Matt Perpick: Northern Ontario is so rugged and beautiful; everything feels so cinematic there. I can’t count the times I’ve been on a northern river and dreamed of turning what my eyes could see into a movie. And expeditions are such damn great adventures. Each week in the bush, you collect more stories to share with the world--the portage from hell, the whale that swam below your boat on Hudson Bay, the bender when you hit the bar on your first night back in town. It’s about sharing this with the world--the beauty of the land, the rhythms of traveling there, the adventure of it all. It’s something most people will never see, so we wanted to bring a small piece of that home with us. It’s also important personally. We now have a record of our lives in that place and time, out in nature in the prime of our lives. The world changes so fast. In 20 years, those rivers could be dammed, we could be dead. But we can show our grandkids this and they can know what it was like.
What's the film all about?
Hartman: The film is all about celebrating the rugged beauty of the area while telling the story of our route. In the final hours of our preparation we decided to add a few hundred kilometers to the route because we feared it wouldn’t be challenging enough. This new section involved primarily upstream travel into an area that sees little human activity. It became clear to us a few days in that we were on a "push trip." We bit off more that we could chew and our decisions were now based on traveling as far as we could each day without hurting ourselves. We got what we had wished for and were learning to live with and enjoy that. We paddled up and down nine rivers and creeks in three different watersheds in 27 days. The second we figured out one river we were onto another. The challenge of shooting a film in these conditions became apparent, but only added to the excitement.
Any plans to return to the area for a sequel?

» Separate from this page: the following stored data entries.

(* ===== verification/Zlib.v ===== *)
(** * ZlibStream (cxk/stream/zlib_stream.cpp)

    A [ZlibStream] feeds its input to zlib and collects the output in a list of
    buffers of [m_buffsize] bytes.  zlib itself is the parameter [Zlib]; what
    its manual promises is [ZlibSpec]. *)
From S2P Require Import Prelude Endian ByteArray ByteCodec Stream.

Definition Z_OK : Z := 0.
Definition Z_STREAM_ERROR : Z := -2.
Definition Z_NO_FLUSH : Z := 0.
Definition Z_FINISH : Z := 4.

(** [z_deflate st input avail_out flush] is the call [deflate(&strm, flush)]
    with [input] at [next_in]: its result, how many input bytes it consumed and
    the output it stored; [z_inflate] likewise.  [z_bound st input] bounds the
    output still to come. *)
Class Zlib (Zs : Type) := {
  z_init : bool -> Z -> Z -> Z -> Z -> Z * Zs;
  z_deflate : Zs -> list Z -> nat -> Z -> Z * nat * list Z * Zs;
  z_inflate : Zs -> list Z -> nat -> Z -> Z * nat * list Z * Zs;
  z_end : Zs -> Zs;
  z_bound : Zs -> list Z -> nat
}.

(** enum Type *)
Inductive ZType : Type := ZLIB | DEFLATE | GZIP.
Definition DEFAULT_COMPRESSION : Z := -1.
Definition DEFAULT_STRATEGY : Z := 0.

Record ZlibStream (Zs : Type) := mkZlibStream {
  m_zstream : Zs;
  m_next_in : list Z;
  m_buffsize : nat;
  m_encode : bool;
  m_buffs : list (list Z)
}.
Arguments mkZlibStream {Zs}.
Arguments m_zstream {Zs}.
Arguments m_next_in {Zs}.
Arguments m_buffsize {Zs}.
Arguments m_encode {Zs}.
Arguments m_buffs {Zs}.

Section ZlibStream.
Context {Zs : Type} `{Zlib Zs} {heap : Heap}.
Implicit Types (s : ZlibStream Zs).
(** The operations keep the contexts of the other descriptors, and the kernel's
    modes where a context depends on them. *)
Lemma fds_ok_intro s s' :
  fds_ok s -> (64 <= length (m_datas s'))%nat -> Z.of_nat (length (m_datas s')) < 2 ^ 31 ->
  (forall fd a, 0 <= fd -> m_datas s' !! Z.to_nat fd = Some (Some a) ->
    exists c, fm_heap s' !! a = Some c /\ fdctx_ok (modes s') fd c) ->
  fds_ok s'.
Proof.
  intros _ H1 H2 Hc. split; [|done]. intros i a Ha. apply (Hc (Z.of_nat i) a); [lia|]. by rewrite Nat2Z.id.
Qed.
Lemma fdctx_ok_settle m fd fd' c : fdctx_ok m fd' c -> fd' <> fd -> fdctx_ok (settle fd m) fd' c.
Proof. intros (H1 & H2 & H3 & H4) Hne. unfold fdctx_ok. by rewrite settle_other. Qed.
Lemma get_ctx_create_run s fd :
  fds_ok s -> 0 <= fd < 2 ^ 30 ->
  exists a c s', get_ctx fd true s = (Ret (Some a), s') /\ fds_ok s' /\ ctx_of s' fd = Some c /\
    m_datas s' !! Z.to_nat fd = Some (Some a) /\
    (forall fd', fd' <> fd -> ctx_of s' fd' = ctx_of s fd') /\
    match ctx_of s fd with
    | Some c0 => c = c0 /\ s' = s
    | None => modes s' = settle fd (modes s) /\ m_userNoblock c = false /\
        forall b nb, modes s !! fd = Some (b, nb) -> m_isSocket c = b
    end.
Proof.
  intros Hok [Hfd Hmax]. pose proof (datas_size_ok s Hok) as Hsz.
  assert (Hread : exists r, get_read fd true s = (Ret r, s) /\
    match ctx_of s fd with
    | Some c => exists a, r = Some (Some a) /\ fm_heap s !! a = Some c /\ m_datas s !! Z.to_nat fd = Some (Some a)
    | None => r = None
    end).
  { unfold get_read, mbind, M_bind, get. rewrite Hsz. destruct (Z.leb_spec (Z.of_nat (length (m_datas s))) fd) as [Hge|Hlt].
    - exists None. split; [done|]. destruct (ctx_of s fd) as [c|] eqn:E; [|done].
      apply ctx_of_inv in E as (_ & a & Ha & _). rewrite lookup_ge_None_2 in Ha by lia. done.
    - unfold datas_at, mbind, M_bind, get. rewrite (proj2 (Z.ltb_ge _ _) Hfd).
      destruct (lookup_lt_is_Some_2 (m_datas s) (Z.to_nat fd) ltac:(lia)) as [p Hp]. rewrite Hp.
      destruct p as [a|]; (eexists; split; [reflexivity|]); cbn.
      + rewrite (ctx_of_at s fd a) by done. destruct (ok_ctx s Hok _ _ Hp) as (c & Hc & _). rewrite Hc. by exists a.
      + rewrite (proj2 (ctx_of_none s fd Hfd Hok)); [done|]. intros a. by rewrite Hp. }
  destruct Hread as (r & Er & Hr). unfold get_ctx. rewrite (proj2 (Z.eqb_neq fd (-1))) by lia. mstep Er.
  destruct (ctx_of s fd) as [c|] eqn:Ec.
  { destruct Hr as (a & -> & Ha & Hda). exists a, c, s. by split_and!. }
  subst r. destruct (new_FdCtx_run s fd) as (c & k' & En & Ek & Hc & Hu & Hsock).
  unfold get_create. unfold mbind at 1, M_bind at 1. mstep En. rewrite bind_get, bind_modify.
  set (s1 := set_fm_heap _ _). pose (n := length (fm_heap s)).
  pose (s2 := if datas_size s <=? fd then set_datas (resize (Z.to_nat (Z.quot (fd * 3) 2)) None (m_datas s)) s1 else s1).
  assert (E2 : (if datas_size s1 <=? fd then modify (set_datas (resize (Z.to_nat (Z.quot (fd * 3) 2)) None (m_datas s1))) else mret tt) s1 = (Ret tt, s2)).
  { subst s2. change (datas_size s1) with (datas_size s). by destruct (datas_size s <=? fd). }
  assert (Hlook : (Z.to_nat fd < length (m_datas s2))%nat /\ (length (m_datas s) <= length (m_datas s2))%nat /\
    Z.of_nat (length (m_datas s2)) < 2 ^ 31 /\
    forall i a, m_datas s2 !! i = Some (Some a) <-> m_datas s !! i = Some (Some a)).
  { subst s2. destruct (ok_size s Hok) as [Hs1 Hs2]. rewrite Hsz.
    destruct (Z.leb_spec (Z.of_nat (length (m_datas s))) fd) as [Hge|Hlt]; [|cbn; split_and!; (done || lia)].
    cbn. assert (Hq : fd + 1 <= Z.quot (fd * 3) 2 < 2 ^ 31) by (rewrite Z.quot_div_nonneg by lia; zdiv_lia).
    rewrite length_resize. split_and!; [lia..|]. intros i a. rewrite resize_lookup by lia.
    destruct (decide (i < _)%nat); [done|]. rewrite lookup_ge_None_2 by lia. by destruct (decide _). }
  destruct Hlook as (Hl1 & Hl2 & Hl3 & Hl4).
  assert (E3 : exists p, datas_at fd s2 = (Ret p, s2)).
  { unfold datas_at, mbind, M_bind, get. rewrite (proj2 (Z.ltb_ge _ _) Hfd).
    destruct (lookup_lt_is_Some_2 (m_datas s2) (Z.to_nat fd) Hl1) as [p ->]. by exists p. }
  destruct E3 as [p E3]. mstep E2. mstep E3. rewrite bind_get, bind_modify.
  assert (Hheap : fm_heap s2 = fm_heap s ++ [c]) by (subst s2 s1; by destruct (_ <=? fd)).
  assert (Hmode : modes s2 = settle fd (modes s)) by (subst s2 s1; by destruct (_ <=? fd)).
  set (s3 := set_datas _ s2).
  assert (Hn : fm_heap s3 !! n = Some c) by (cbn; rewrite Hheap; by apply list_lookup_middle).
  assert (Hd : m_datas s3 !! Z.to_nat fd = Some (Some n)) by by apply list_lookup_insert_eq.
  assert (Hother : forall fd' a, 0 <= fd' -> fd' <> fd ->
    m_datas s3 !! Z.to_nat fd' = Some (Some a) <-> m_datas s !! Z.to_nat fd' = Some (Some a)).
  { intros fd' a H1 Hne. cbn. rewrite list_lookup_insert_ne by lia. apply Hl4. }
  exists n, c, s3. split_and!; [reflexivity| | |exact Hd| |exact Hmode|done|exact Hsock].
  - apply (fds_ok_intro s); [done|cbn; rewrite length_insert; destruct (ok_size s Hok); lia..|].
    intros fd' a Hfd' Ha. change (modes s3) with (modes s2). rewrite Hmode.
    destruct (decide (fd' = fd)) as [->|Hne].
    + rewrite Hd in Ha. injection Ha as <-. exists c. split; [done|]. by rewrite <- Ek.
    + apply Hother in Ha; [|done..]. destruct (ok_ctx s Hok _ _ Ha) as (c' & Hc' & Hk). rewrite Z2Nat.id in Hk by done.
      exists c'. split; [cbn; rewrite Hheap; by apply lookup_app_l_Some|]. by apply fdctx_ok_settle.
  - by rewrite (ctx_of_at s3 fd n).
  - intros fd' Hne. destruct (Z.ltb_spec fd' 0) as [Hneg|Hpos]; [unfold ctx_of; by rewrite (proj2 (Z.ltb_lt _ _) Hneg)|].
    destruct (ctx_of s fd') as [c'|] eqn:E'.
    + apply ctx_of_inv in E' as (_ & a & Ha & Hc'). rewrite (ctx_of_at s3 fd' a) by (done || by apply Hother).
      cbn. rewrite Hheap. by apply lookup_app_l_Some.
    + pose proof (proj1 (ctx_of_none s fd' Hpos Hok) E') as Hno. unfold ctx_of. rewrite (proj2 (Z.ltb_ge _ _) Hpos).
      destruct (m_datas s3 !! Z.to_nat fd') as [[a|]|] eqn:Ea; [|done..]. apply Hother in Ea; [|done..]. by apply Hno in Ea.
Qed.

Hartman: I think that once you have a taste for this lifestyle you spend a lot of time dreaming and talking of new routes. Ryan spends much of his winter with maps strewn across his living room floor, contemplating new routes with a beer in hand. We have no shortage of ideas, but sometimes getting away for a month can be more difficult. The reality though is that all it takes is for someone to call you on the right day with the right idea, and once you say yes all the rest seems to fall into place. Who's it going to be?